The participant special schools enrolled close to 1700 students during the study period and the questionnaire was applied to 849 (50.5%). The male to female ratio of the participants was 1.39:1. Clear etiologic explanations were relatively scarce (24%); most diagnoses referring only to the type and the degree of impairment and for the majority (61.4%) the cause was unknown. About half were sporadic cases within their families (considering three generations). For 44.2% at least one other case of an ID-related condition in the extended family was mentioned, with 293 (34.5%) representing potential familial cases.
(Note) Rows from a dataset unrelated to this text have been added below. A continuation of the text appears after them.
(* ===== verification/MarkovTools.v ===== *)
(** * extras/pwned-markov-generator, extras/pwned-markov-lookup

    The generator trains a chain with the passwords of a list and saves it; the lookup loads a
    chain and prints the probability of every password typed in.  Both are loops over the
    reader ([UserPasswordReader]) and the chain ([Markov]); what the generator writes is what
    the lookup reads. *)

From S2P Require Import Prelude Decimal Stream Util Hash Regex UserPasswordReader Markov MarkovJson LookupCli.
From stdpp Require Import options.

(** ** pwned-markov-generator.cpp *)

Module Generator.
Record Options := MkOptions { help : bool; inputFilename : list byte; outputFilename : list byte }.

Inductive Exit (T : Type) := Usage | NoInput | NoOutput | Done (written : option (list byte)) (printed : T).
Arguments Usage {T}. Arguments NoInput {T}. Arguments NoOutput {T}. Arguments Done {T}.

Section generator.
Context (P : PTree) (order : forall V : Type, gmap Z V -> list (Z * V)) (utf_to_utf : list byte -> list Z).

(** [while (!reader.eof())] *)
Fixpoint train_loop (fuel : nat) (reader : UserPasswordReader) (chain : Chain) : outcome Chain :=
  match fuel with
  | O => OutOfFuel
  | S fuel =>
      if reader_eof reader then Ok chain
      else
        let '(pwd, reader) := nextPassword reader in
        let '(_, chain) := train utf_to_utf chain pwd in
        train_loop fuel reader chain
  end.

(** [main] after the options are parsed.  [files] gives the file a name stands for; a missing
    one makes [file_size] throw, a file that cannot be read only prints a message, and so does
    an output that cannot be written. *)
Definition generator_main (fuel : nat) (files : list byte -> option file_entry) (writable : list byte -> bool)
    (o : Options) : outcome (Exit (tree P)) :=
  if help o then Ok Usage
  else if decide (inputFilename o = []) then Ok NoInput
  else if decide (outputFilename o = []) then Ok NoOutput
  else
    let entry := files (inputFilename o) in
    let inputFile := match entry with Some e => snd (fopen e) | None => unopened end in
    let reader := new_reader inputFile [autoEvaluateHexEncodedPasswords] in
    match entry with
    | None => Throws (bs "file_size")
    | Some _ =>
        chain ← train_loop fuel reader Chain_default;
        let chain := chain_update order chain in
        let written := saveBinary order chain in
        Ok (Done (if writable (outputFilename o) then Some written else None) (writeJson P order chain))
    end.
End generator.
End Generator.

(** ** pwned-markov-lookup.cpp *)

Module Lookup.
Section lookup.
Context (order : forall V : Type, gmap Z V -> list (Z * V)) (utf_to_utf : list byte -> list Z) (ECHO : Z).

(** [while (true)]: the probabilities printed. *)
Fixpoint lookup_loop (fuel : nat) (chain : Chain) (c_lflag : Z) (cin : istream) : outcome (list f64) :=
  match fuel with
  | O => OutOfFuel
  | S fuel =>
      let c_lflag := setStdinEcho ECHO false c_lflag in
      let '(pwd, cin) := read_word cin [] in
      let c_lflag := setStdinEcho ECHO true c_lflag in
      if decide (pwd = []) then Ok []
      else
        p ← totalProbability chain (utf_to_utf pwd);
        ps ← lookup_loop fuel chain c_lflag cin;
        Ok (p :: ps)
  end.

(** [main]; the result of [loadBinary] is not looked at.  [None]: no argument was given. *)
Definition lookup_main (fuel : nat) (files : list byte -> option file_entry) (args : list (list byte))
    (c_lflag : Z) (cin : istream) : outcome (option (list f64)) :=
  match args with
  | [] => Ok None
  | inputFilename :: _ =>
      let inputFile := match files inputFilename with Some e => snd (fopen e) | None => unopened end in
      let '(_, chain) := loadBinary order true Chain_default inputFile in
      Some <$> lookup_loop fuel chain c_lflag cin
  end.
End lookup.
End Lookup.
(** * todo-api-errors: the error model and its translation to gRPC and HTTP

    A shallow embedding of the Go packages [internal/errors],
    [internal/validation], [internal/repository], [internal/service] and
    [internal/middleware], with the properties the specification states
    about them.

    Conventions.
    - A Go pointer that may be [nil] is an [option]; a slice is a [list]
      ([nil] and the empty slice are both [[]], the code only takes [len]
      and [range] of them); a Go [map] is a [gmap].
    - [timestamppb.Now()], [time.Now()] and [uuid.New()] read the
      environment: the reading is an explicit argument ([now], [uuids]).
    - The lines the interceptor logs and the attributes
      [BatchCreateTasks] sets on its span are returned next to the
      result; other tracing calls are left out.
    - Third-party code (protovalidate, the grpc-gateway status table,
      protojson) is a [Variable] of the section that uses it. *)

From stdpp Require Import gmap strings list fin_maps pretty.
From Stdlib Require Import ZArith Ascii.

Local Open Scope string_scope.
Local Open Scope Z_scope.
Local Open Scope list_scope.

(** ** google.golang.org/grpc/codes *)

Module codes.

Inductive Code :=
| OK | Canceled | Unknown | InvalidArgument | DeadlineExceeded | NotFound
| AlreadyExists | PermissionDenied | ResourceExhausted | FailedPrecondition
| Aborted | OutOfRange | Unimplemented | Internal | Unavailable | DataLoss
| Unauthenticated.

#[global] Instance Code_eq_dec : EqDecision Code.
Proof. solve_decision. Defined.

Definition String (c : Code) : string :=
  match c with
  | OK => "OK" | Canceled => "Canceled" | Unknown => "Unknown"
  | InvalidArgument => "InvalidArgument"
  | DeadlineExceeded => "DeadlineExceeded" | NotFound => "NotFound"
  | AlreadyExists => "AlreadyExists"
  | PermissionDenied => "PermissionDenied"
  | ResourceExhausted => "ResourceExhausted"
  | FailedPrecondition => "FailedPrecondition" | Aborted => "Aborted"
  | OutOfRange => "OutOfRange" | Unimplemented => "Unimplemented"
  | Internal => "Internal" | Unavailable => "Unavailable"
  | DataLoss => "DataLoss" | Unauthenticated => "Unauthenticated"
  end.

End codes.

(** ** google.protobuf well-known types *)

(** [timestamppb.Timestamp]. *)
Record Timestamp := mkTimestamp { seconds : Z; nanos : Z }.

#[global] Instance Timestamp_eq_dec : EqDecision Timestamp.
Proof. solve_decision. Defined.

(** Go's [int64] arithmetic wraps around. *)
Definition wrap64 (z : Z) : Z := (z + 2 ^ 63) mod 2 ^ 64 - 2 ^ 63.

(** [time.Time] without a monotonic reading: the seconds since year 1
    (an [int64]) and the nanoseconds within the second. *)
Record Time := mkTime { ext : Z; nsec : Z }.

(** The seconds from year 1 to 1970, [unixToInternal]. *)
Definition unixToInternal : Z := 62135596800.

(** [time.Unix(sec, nsec)]: nanoseconds outside [0, 1e9) are carried into
    the seconds ([/] truncates), and the epoch offset is added, all in
    [int64]. *)
Definition Unix (sec nsec : Z) : Time :=
  let '(sec, nsec) :=
    if (nsec <? 0) || (1000000000 <=? nsec)
    then
      let n := Z.quot nsec 1000000000 in
      let sec := wrap64 (sec + n) in
      let nsec := nsec - n * 1000000000 in
      if nsec <? 0 then (wrap64 (sec - 1), nsec + 1000000000)
      else (sec, nsec)
    else (sec, nsec) in
  mkTime (wrap64 (sec + unixToInternal)) nsec.

(** [t.AsTime()] is [time.Unix(t.Seconds, t.Nanos).UTC()];
    [time.Time.After] compares the seconds, then the nanoseconds. *)
Definition AsTime (t : Timestamp) : Time := Unix (seconds t) (nanos t).
Definition After (t u : Time) : bool :=
  (ext u <? ext t) || ((ext t =? ext u) && (nsec u <? nsec t)).

(** [anypb.Any]: a type URL and the serialized payload. *)
Record Any := mkAny { TypeUrl : string; Value : string }.

#[global] Instance Any_eq_dec : EqDecision Any.
Proof. solve_decision. Defined.

(** ** api/proto/errors/v1 *)

Module errorspb.

Inductive AppErrorCode :=
| APP_ERROR_CODE_UNSPECIFIED
| VALIDATION_FAILED | REQUIRED_FIELD | TOO_SHORT | TOO_LONG | INVALID_FORMAT
| MUST_BE_FUTURE | INVALID_VALUE | DUPLICATE_TAG | INVALID_TAG_FORMAT
| OVERDUE_COMPLETION | EMPTY_BATCH | BATCH_TOO_LARGE | DUPLICATE_TITLE
| RESOURCE_NOT_FOUND | RESOURCE_CONFLICT
| AUTHENTICATION_FAILED | PERMISSION_DENIED
| RATE_LIMIT_EXCEEDED | SERVICE_UNAVAILABLE
| INTERNAL_ERROR.

#[global] Instance AppErrorCode_eq_dec : EqDecision AppErrorCode.
Proof. solve_decision. Defined.

Definition String (c : AppErrorCode) : string :=
  match c with
  | APP_ERROR_CODE_UNSPECIFIED => "APP_ERROR_CODE_UNSPECIFIED"
  | VALIDATION_FAILED => "VALIDATION_FAILED"
  | REQUIRED_FIELD => "REQUIRED_FIELD"
  | TOO_SHORT => "TOO_SHORT"
  | TOO_LONG => "TOO_LONG"
  | INVALID_FORMAT => "INVALID_FORMAT"
  | MUST_BE_FUTURE => "MUST_BE_FUTURE"
  | INVALID_VALUE => "INVALID_VALUE"
  | DUPLICATE_TAG => "DUPLICATE_TAG"
  | INVALID_TAG_FORMAT => "INVALID_TAG_FORMAT"
  | OVERDUE_COMPLETION => "OVERDUE_COMPLETION"
  | EMPTY_BATCH => "EMPTY_BATCH"
  | BATCH_TOO_LARGE => "BATCH_TOO_LARGE"
  | DUPLICATE_TITLE => "DUPLICATE_TITLE"
  | RESOURCE_NOT_FOUND => "RESOURCE_NOT_FOUND"
  | RESOURCE_CONFLICT => "RESOURCE_CONFLICT"
  | AUTHENTICATION_FAILED => "AUTHENTICATION_FAILED"
  | PERMISSION_DENIED => "PERMISSION_DENIED"
  | RATE_LIMIT_EXCEEDED => "RATE_LIMIT_EXCEEDED"
  | SERVICE_UNAVAILABLE => "SERVICE_UNAVAILABLE"
  | INTERNAL_ERROR => "INTERNAL_ERROR"
  end.

(** The validation group of the taxonomy (numbers 1 to 13 of the enum). *)
Definition is_validation (c : AppErrorCode) : bool :=
  match c with
  | VALIDATION_FAILED | REQUIRED_FIELD | TOO_SHORT | TOO_LONG
  | INVALID_FORMAT | MUST_BE_FUTURE | INVALID_VALUE | DUPLICATE_TAG
  | INVALID_TAG_FORMAT | OVERDUE_COMPLETION | EMPTY_BATCH
  | BATCH_TOO_LARGE | DUPLICATE_TITLE => true
  | _ => false
  end.

Record FieldViolation := mkFieldViolation {
  Field : string;
  Description : string;
  Code : string
}.

#[global] Instance FieldViolation_eq_dec : EqDecision FieldViolation.
Proof. solve_decision. Defined.

Record ErrorDetail := mkErrorDetail {
  ed_Code : string;
  ed_Title : string;
  ed_Detail : string;
  ed_FieldViolations : list FieldViolation;
  ed_TraceId : string;
  ed_Timestamp : option Timestamp;
  ed_Instance : string;
  ed_Extensions : gmap string Any
}.

End errorspb.

(** ** google.golang.org/genproto/googleapis/rpc/errdetails *)

Module errdetails.

Record BadRequest_FieldViolation := mkBRFieldViolation {
  br_Field : string;
  br_Description : string
}.

Record BadRequest := mkBadRequest {
  br_FieldViolations : list BadRequest_FieldViolation
}.

End errdetails.

(** ** google.golang.org/grpc/status *)

Module status.

(** One entry of [Status.Details()]: the detail messages this program
    attaches, or a payload of another type. *)
Inductive Detail :=
| DErrorDetail (d : errorspb.ErrorDetail)
| DBadRequest (b : errdetails.BadRequest)
| DOther (a : Any).

Record Status := mkStatus {
  Code : codes.Code;
  Message : string;
  Details : list Detail
}.

Definition New (c : codes.Code) (msg : string) : Status :=
  mkStatus c msg [].

(** [WithDetails] refuses a status whose code is [OK]; the caller below
    discards the error and keeps the [nil] status ([None]). Marshalling
    of the detail messages themselves is not modelled and taken to
    succeed. *)
Definition WithDetails (s : Status) (ds : list Detail) : option Status :=
  if decide (Code s = codes.OK) then None
  else Some (mkStatus (Code s) (Message s) (Details s ++ ds)).

End status.

(** ** internal/repository: the sentinel errors

    [ErrNotFound], [ErrAlreadyExists] and [ErrConnection] are package
    variables made with [errors.New]; [errors.Is] compares them by
    identity. *)

Inductive Sentinel := ErrNotFound | ErrAlreadyExists | ErrConnection.

#[global] Instance Sentinel_eq_dec : EqDecision Sentinel.
Proof. solve_decision. Defined.

(** ** internal/errors *)

Module apperrors.

Import errorspb.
Here we describe the epidemiological profile, the available diagnostics, etiology, family history and possible parental consanguinity of participants with ID of special education schools in the South of Brazil. The main results show the need for etiological diagnosis and uncover the relevance of potential hereditary cases in a population where consanguineous unions have a relatively low frequency (0,6%) and highlight the need for public health actions.
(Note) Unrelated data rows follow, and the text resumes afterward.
(** * The path parser of the intake-ESM catalog guide

    A shallow embedding of [parse_ae_ren_data], the custom parsing function of
    [code/notebooks/build_catalog_guide.ipynb], and the properties of the
    catalog records it builds.

    Python strings are [string]; the methods of [str] the parser calls are
    given as structural functions in [Module Str]; the body of the parser runs
    in a small state-and-exception monad whose state is the binding of the
    local name [filepath] (which the body rebinds) together with the
    exceptions the interpreter is currently handling (which
    [traceback.format_exc] reads). *)

From Stdlib Require Import Ascii String.
From stdpp Require Import base strings list gmap.

Open Scope string_scope.

(** ** Python's [str] methods *)

Module Str.

(** [s.startswith(p)] *)
Fixpoint startswith (s p : string) {struct p} : bool :=
  match p with
  | "" => true
  | String a p' =>
      match s with
      | "" => false
      | String b s' => if Ascii.eqb a b then startswith s' p' else false
      end
  end.

(** [s.endswith(p)]: some suffix of [s] is [p]. *)
Fixpoint endswith (s p : string) : bool :=
  String.eqb s p ||
  match s with
  | "" => false
  | String _ s' => endswith s' p
  end.
(** The JavaScript snippets handed to [execute_script]. *)
Inductive script : Type :=
| ReadScrollHeight            (* return document.body.scrollHeight *)
| ScrollToFraction (i : nat)  (* window.scrollTo(0, document.body.scrollHeight * {i/10}); *)
| ScrollToBottom              (* window.scrollTo(0, document.body.scrollHeight); *)
| ScrollToTop                 (* window.scrollTo(0, 0); *)
| ImagesComplete              (* every img is complete with naturalHeight !== 0 *)
| AjaxIdle                    (* jQuery.active == 0, or fetch with resource entries *)
| CountMutations              (* MutationObserver counting changes for 1000 ms *)
| MaxHeight                   (* Math.max over the five height metrics *)
| MaxWidth                    (* Math.max over the five width metrics *)
| UserAgent.                  (* return navigator.userAgent *)

(** Every interaction with the browser, the clock and the file system,
    in the order the program performs them. *)
Inductive event : Type :=
| EPathExists (path : string)
| EMakedirs (path : string)
| EBasicConfig (threshold : level) (log_file : string)
| EChrome
| EGet (url : string)
| EUntilBody (timeout : Z)
| EUntil (timeout : Z) (s : script)
| EScript (s : script)
| ESetWindowSize (w h : Z)
| ENow
| ESaveScreenshot (path : string)
| ETitle
| ECurrentUrl
| EOpen (path encoding : string)
| EDump (path : string)
| ESleep (ms : Z)
| EPrint (line : string)
| EQuit.

(** What a file holds: the screenshot of a window of the given size,
    an image file that was opened and not written in full (empty, or
    cut short), or text. *)
Inductive content : Type :=
| Png (w h : Z)
| Truncated
| Text (s : string).

(** The five size metrics a measuring script reads: scroll and offset
    size of the body, client, scroll and offset size of the document
    element. *)
Record metrics : Type := {
  body_scroll : Z; body_offset : Z;
  doc_client : Z; doc_scroll : Z; doc_offset : Z
}.

Definition math_max (m : metrics) : Z :=
  Z.max (body_scroll m)
    (Z.max (body_offset m)
       (Z.max (doc_client m) (Z.max (doc_scroll m) (doc_offset m)))).

(** The answers of the outside world.  The [n]-th interaction of a run
    (counted from 0 over all kinds) takes [latency n] milliseconds and
    gets the answer of the oracle of its kind at [n]. *)
Record browser : Type := {
  latency : nat -> N;
  on_path_exists : nat -> bool;
  on_makedirs : nat -> result unit;
  on_chrome : nat -> result unit;
  on_get : nat -> result unit;
  on_body : nat -> result unit;
  on_scroll_height : nat -> result Z;
  on_scroll : nat -> result unit;
  on_images : nat -> result unit;
  on_ajax : nat -> result unit;
  on_mutations : nat -> result Z;
  on_metrics : nat -> result metrics;
  on_set_window_size : nat -> result unit;
  on_now : nat -> datetime;
  (** Selenium's [save_screenshot] answers [False] instead of raising
      when the image cannot be written: when opening the file for
      writing or the writing itself meets an [OSError]. *)
  on_save_screenshot : nat -> result bool;
  (** When [save_screenshot] answers [False] at [n]: whether the file
      had been opened, and so created or emptied, before it failed. *)
  opened : nat -> bool;
  on_title : nat -> result string;
  on_current_url : nat -> result string;
  on_user_agent : nat -> result string;
  on_open : nat -> result unit;
  on_dump : nat -> result unit;
  on_print : nat -> result unit;
  (** When writing a text fails at [n] ([json.dump] into the file,
      [print] to the standard output): how many characters of the
      text had got through. *)
  written : nat -> nat;
  on_quit : nat -> result unit
}.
智力障碍(ID)的特征是显著的限制,影响智力功能、适应行为和实际技能,直接干扰人际关系和环境。在西方国家,患有 ID 的个体在卫生系统中所占比例过高,这往往是由于相关的合并症所致,其终生费用使 ID 成为国际疾病分类中所有诊断中最昂贵的条件之一。大多数受影响的人(75%)生活在低收入国家,遭受营养不良,缺乏医疗保健,无法获得足够的治疗。本研究的目的是在圣卡塔琳娜州的一个地区获得严重(中度或重度)智力障碍个体的诊断状况以及家族性智力障碍的患病率估计,该地区调查了弗洛里亚诺波利斯大都市地区特殊教育学校的学生。
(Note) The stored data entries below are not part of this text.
(** * A shallow embedding of myrient_zip_crawler.py

    The crawler of src/myrient_zip_crawler.py, modelled in Rocq:
    - the Python string operations it uses (lower, strip, rstrip, split,
      startswith, endswith) over ASCII strings;
    - urllib.parse.urlparse and urljoin, which the scope filter and the link
      extraction call;
    - the scope filter [is_valid_url], the classifiers [is_target_file],
      [is_directory] and [should_skip_file], and [extract_links];
    - the shared crawler state (visited_urls, zip_urls, url_queue) with
      [crawl_url] as explicit state passing, and the worker threads as an
      interleaving step relation;
    - [save_results] and the tail of [main];
    - [test_connection] of src/test_connection.py.

    Strings are modelled as ASCII text: [lower] and [strip] follow Python's
    str.lower and str.strip on code points below 128. *)

From Stdlib Require Import Strings.String Strings.Ascii Lists.List Bool Arith Lia.
From Stdlib Require Import Sorting.Permutation Sorting.Sorted NArith.
Import ListNotations.
Open Scope string_scope.
Open Scope nat_scope.

(** ** Python string operations *)

Definition code (c : ascii) : nat := nat_of_ascii c.

Definition is_ascii_alpha (c : ascii) : bool :=
  let n := code c in ((65 <=? n) && (n <=? 90)) || ((97 <=? n) && (n <=? 122)).

Definition is_ascii_digit (c : ascii) : bool :=
  let n := code c in (48 <=? n) && (n <=? 57).

(** [str.lower] on one character. *)
Definition lower_char (c : ascii) : ascii :=
  let n := code c in
  if (65 <=? n) && (n <=? 90) then ascii_of_nat (n + 32) else c.

Fixpoint lower (s : string) : string :=
  match s with
  | EmptyString => EmptyString
  | String c s' => String (lower_char c) (lower s')
  end.

(** The characters [str.strip()] removes: \t \n \v \f \r, \x1c..\x1f, space. *)
Definition is_py_space (c : ascii) : bool :=
  let n := code c in ((9 <=? n) && (n <=? 13)) || ((28 <=? n) && (n <=? 32)).

Fixpoint lstrip_by (p : ascii -> bool) (s : string) : string :=
  match s with
  | EmptyString => EmptyString
  | String c s' => if p c then lstrip_by p s' else s
  end.

Fixpoint rstrip_by (p : ascii -> bool) (s : string) : string :=
  match s with
  | EmptyString => EmptyString
  | String c s' =>
      match rstrip_by p s' with
      | EmptyString => if p c then EmptyString else String c EmptyString
      | r => String c r
      end
  end.

Definition strip (s : string) : string := rstrip_by is_py_space (lstrip_by is_py_space s).
Lemma rename_body_run (folder : string) (dry_run : bool) (i : Z) (f : string)
    (c : nat) (fs : filesystem) :
  rename_body folder dry_run (i, f) c fs =
  let t := new_name i f in
  if String.eqb f t then
    Ran (inr (AlreadyNamed f, c)) fs [Print (MsgSkipping f)]
  else if match folder_at fs folder with
          | Some d => bool_decide (is_Some (d !! t))
          | None => false
          end then
    Ran (inr (Collision f t, c)) fs
        [Call (SysExistsIn folder t); Print (MsgTargetExists t f)]
  else if dry_run then
    Ran (inr (WouldRename f t, c)) fs
        [Call (SysExistsIn folder t); Print (MsgArrow f t)]
  else
    match folder_at fs folder ≫= (fun d => os_rename d f t) with
    | Some d' =>
        Ran (inr (Renamed f t, S c)) (<[folder := Folder d']> fs)
            [Call (SysExistsIn folder t); Call (SysRename folder f t);
             Print (MsgArrow f t)]
    | None =>
        Ran (inr (Failed f t, c)) fs
            [Call (SysExistsIn folder t); Call (SysRename folder f t);
             Print (MsgErrorRenaming f)]
    end.
Proof.
  cbv zeta. unfold rename_body.
  destruct (String.eqb f (new_name i f)) eqn:E; [reflexivity|].
  rewrite (eqb_sym_false _ _ E).
  unfold bind at 1, sys_exists_in at 1.
  destruct (folder_at fs folder) as [d|] eqn:Hd; cbn [mbind option_bind].
  - destruct (bool_decide (is_Some (d !! new_name i f))); [reflexivity|].
    destruct dry_run; [reflexivity|].
    cbn. unfold try_except, bind, sys_rename. rewrite Hd.
    destruct (os_rename d f (new_name i f)); reflexivity.
  - destruct dry_run; [reflexivity|].
    cbn. unfold try_except, bind, sys_rename. rewrite Hd. reflexivity.
Qed.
这是一项横断面研究,于 2011 年 8 月至 2014 年 8 月进行,通过半结构化筛查问卷收集相关的发育、临床、家族和教育数据,应用于对大都市弗洛里亚诺波利斯特殊教育学校学生监护人的访谈中。
在研究期间,参与的特殊学校招收了近 1700 名学生,共对 849 名(50.5%)学生应用了问卷。参与者中男性与女性的比例为 1.39:1。明确的病因解释相对较少(24%);大多数诊断仅指类型和损害程度,而对于大多数(61.4%)患者,病因不明。大约一半是家庭内的散发性病例(考虑三代人)。在大家庭中至少有一例与智力障碍相关疾病的情况占 44.2%,其中 293 例(34.5%)代表潜在的家族病例。
在这里,我们描述了巴西南部特殊教育学校智力障碍患者的流行病学特征、可用的诊断、病因、家族史和潜在的遗传性病例。主要结果表明需要进行病因诊断,并揭示了在一个近亲结婚相对较低频率(0.6%)的人群中潜在遗传性病例的相关性,强调了需要采取公共卫生行动。